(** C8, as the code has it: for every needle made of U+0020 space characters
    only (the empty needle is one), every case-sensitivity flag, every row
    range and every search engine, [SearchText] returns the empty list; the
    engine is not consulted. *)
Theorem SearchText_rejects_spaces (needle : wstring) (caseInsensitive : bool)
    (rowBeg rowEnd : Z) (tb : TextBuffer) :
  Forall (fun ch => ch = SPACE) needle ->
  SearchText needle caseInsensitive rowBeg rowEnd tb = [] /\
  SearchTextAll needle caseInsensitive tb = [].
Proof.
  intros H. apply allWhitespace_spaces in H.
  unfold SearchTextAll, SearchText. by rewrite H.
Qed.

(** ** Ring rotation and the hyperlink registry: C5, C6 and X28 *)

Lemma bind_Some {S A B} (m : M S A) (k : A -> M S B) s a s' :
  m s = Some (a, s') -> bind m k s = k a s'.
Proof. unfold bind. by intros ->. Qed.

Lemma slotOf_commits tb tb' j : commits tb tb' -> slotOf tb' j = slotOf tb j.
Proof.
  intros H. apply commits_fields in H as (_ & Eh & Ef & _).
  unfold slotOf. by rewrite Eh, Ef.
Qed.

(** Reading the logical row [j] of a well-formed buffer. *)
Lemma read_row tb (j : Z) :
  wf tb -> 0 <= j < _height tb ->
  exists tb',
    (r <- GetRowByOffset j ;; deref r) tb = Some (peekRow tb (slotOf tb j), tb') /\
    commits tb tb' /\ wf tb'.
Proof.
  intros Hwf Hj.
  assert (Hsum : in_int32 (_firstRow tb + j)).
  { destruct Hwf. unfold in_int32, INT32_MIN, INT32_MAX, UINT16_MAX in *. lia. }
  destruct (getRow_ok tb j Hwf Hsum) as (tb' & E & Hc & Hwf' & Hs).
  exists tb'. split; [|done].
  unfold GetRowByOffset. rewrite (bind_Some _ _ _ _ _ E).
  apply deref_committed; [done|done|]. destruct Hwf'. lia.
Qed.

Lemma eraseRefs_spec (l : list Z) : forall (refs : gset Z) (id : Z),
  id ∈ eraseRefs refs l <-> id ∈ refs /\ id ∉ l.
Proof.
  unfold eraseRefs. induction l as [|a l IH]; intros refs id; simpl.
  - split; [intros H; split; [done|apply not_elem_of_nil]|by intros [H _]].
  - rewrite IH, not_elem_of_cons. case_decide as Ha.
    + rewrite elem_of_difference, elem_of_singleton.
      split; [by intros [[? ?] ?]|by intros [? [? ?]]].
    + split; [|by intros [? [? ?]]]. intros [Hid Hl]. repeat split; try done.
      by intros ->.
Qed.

-------------------------

◆ **What needs to be done**: The string "Hsum" shows up in some lines of the listing. Copy each such line.

◆ **Finished task**:
  assert (Hsum : in_int32 (_firstRow tb + j)).
  destruct (getRow_ok tb j Hwf Hsum) as (tb' & E & Hc & Hwf' & Hs).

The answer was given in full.